TASK TO COMPLETE ->
Copy out exactly the lines from the start of the data to the line containing "- Python [int]". Include both.

+++ RECORDS SHOWN +++

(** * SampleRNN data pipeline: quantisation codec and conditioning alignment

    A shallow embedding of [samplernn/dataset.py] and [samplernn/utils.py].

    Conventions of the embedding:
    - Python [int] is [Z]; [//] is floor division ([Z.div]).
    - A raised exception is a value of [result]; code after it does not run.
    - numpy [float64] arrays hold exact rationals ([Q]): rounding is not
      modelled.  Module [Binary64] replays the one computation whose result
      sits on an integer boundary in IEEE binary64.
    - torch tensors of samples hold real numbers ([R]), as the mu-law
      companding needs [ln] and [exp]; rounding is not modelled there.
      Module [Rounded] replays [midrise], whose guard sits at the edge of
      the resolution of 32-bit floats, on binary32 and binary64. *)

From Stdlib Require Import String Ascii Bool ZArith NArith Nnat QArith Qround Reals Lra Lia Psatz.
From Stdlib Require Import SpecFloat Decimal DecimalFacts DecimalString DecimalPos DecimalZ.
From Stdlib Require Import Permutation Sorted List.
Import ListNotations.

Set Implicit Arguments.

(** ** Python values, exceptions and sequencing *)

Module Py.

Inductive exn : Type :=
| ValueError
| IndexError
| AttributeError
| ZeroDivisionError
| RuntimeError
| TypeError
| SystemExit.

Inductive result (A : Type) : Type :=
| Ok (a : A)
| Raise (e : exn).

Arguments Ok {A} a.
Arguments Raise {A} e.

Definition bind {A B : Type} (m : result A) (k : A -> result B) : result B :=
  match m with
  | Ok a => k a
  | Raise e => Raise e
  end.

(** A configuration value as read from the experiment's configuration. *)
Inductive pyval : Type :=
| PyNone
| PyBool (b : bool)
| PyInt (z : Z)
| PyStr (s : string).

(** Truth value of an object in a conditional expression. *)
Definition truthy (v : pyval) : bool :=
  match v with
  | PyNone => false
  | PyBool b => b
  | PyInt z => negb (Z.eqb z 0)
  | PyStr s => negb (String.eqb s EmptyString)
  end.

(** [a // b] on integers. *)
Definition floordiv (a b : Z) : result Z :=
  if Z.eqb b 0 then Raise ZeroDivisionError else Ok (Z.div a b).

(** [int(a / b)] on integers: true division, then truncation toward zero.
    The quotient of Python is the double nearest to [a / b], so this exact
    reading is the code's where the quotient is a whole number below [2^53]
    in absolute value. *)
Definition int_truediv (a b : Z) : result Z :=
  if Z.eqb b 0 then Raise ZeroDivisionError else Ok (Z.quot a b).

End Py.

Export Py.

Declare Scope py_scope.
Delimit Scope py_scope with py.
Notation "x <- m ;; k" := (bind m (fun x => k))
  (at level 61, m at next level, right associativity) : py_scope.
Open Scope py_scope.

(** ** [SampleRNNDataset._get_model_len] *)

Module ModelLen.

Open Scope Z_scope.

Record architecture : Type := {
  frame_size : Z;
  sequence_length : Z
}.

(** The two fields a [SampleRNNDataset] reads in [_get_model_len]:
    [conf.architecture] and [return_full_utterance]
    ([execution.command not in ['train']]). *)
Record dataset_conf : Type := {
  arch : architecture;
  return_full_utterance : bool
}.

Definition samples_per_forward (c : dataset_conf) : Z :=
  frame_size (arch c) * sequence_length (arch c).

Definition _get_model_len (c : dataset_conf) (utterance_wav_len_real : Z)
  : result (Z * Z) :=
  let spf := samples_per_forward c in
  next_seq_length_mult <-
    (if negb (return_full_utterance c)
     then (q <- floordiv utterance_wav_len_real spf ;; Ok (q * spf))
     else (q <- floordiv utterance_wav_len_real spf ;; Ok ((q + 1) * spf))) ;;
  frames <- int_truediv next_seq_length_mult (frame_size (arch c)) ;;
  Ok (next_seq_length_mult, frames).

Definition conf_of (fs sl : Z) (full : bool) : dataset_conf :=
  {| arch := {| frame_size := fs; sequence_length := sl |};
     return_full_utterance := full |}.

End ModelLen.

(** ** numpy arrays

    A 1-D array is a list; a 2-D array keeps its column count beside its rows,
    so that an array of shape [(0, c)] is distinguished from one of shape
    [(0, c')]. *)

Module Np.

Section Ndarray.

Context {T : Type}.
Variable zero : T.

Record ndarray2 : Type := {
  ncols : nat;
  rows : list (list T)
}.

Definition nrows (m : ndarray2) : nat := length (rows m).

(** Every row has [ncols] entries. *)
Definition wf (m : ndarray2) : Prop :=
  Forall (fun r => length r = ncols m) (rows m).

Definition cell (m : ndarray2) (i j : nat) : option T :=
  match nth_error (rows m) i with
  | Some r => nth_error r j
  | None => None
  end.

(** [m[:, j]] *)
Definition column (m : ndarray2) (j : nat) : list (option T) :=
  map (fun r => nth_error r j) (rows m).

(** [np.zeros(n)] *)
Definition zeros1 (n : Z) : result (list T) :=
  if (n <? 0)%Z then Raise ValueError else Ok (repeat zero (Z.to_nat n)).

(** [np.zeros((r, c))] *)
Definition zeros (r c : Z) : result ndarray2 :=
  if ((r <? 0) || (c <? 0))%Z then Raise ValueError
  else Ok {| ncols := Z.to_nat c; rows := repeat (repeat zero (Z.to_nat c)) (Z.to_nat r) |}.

+++

RESPONSE TO THIS TASK ->
(** * SampleRNN data pipeline: quantisation codec and conditioning alignment

    A shallow embedding of [samplernn/dataset.py] and [samplernn/utils.py].

    Conventions of the embedding:
    - Python [int] is [Z]; [//] is floor division ([Z.div]).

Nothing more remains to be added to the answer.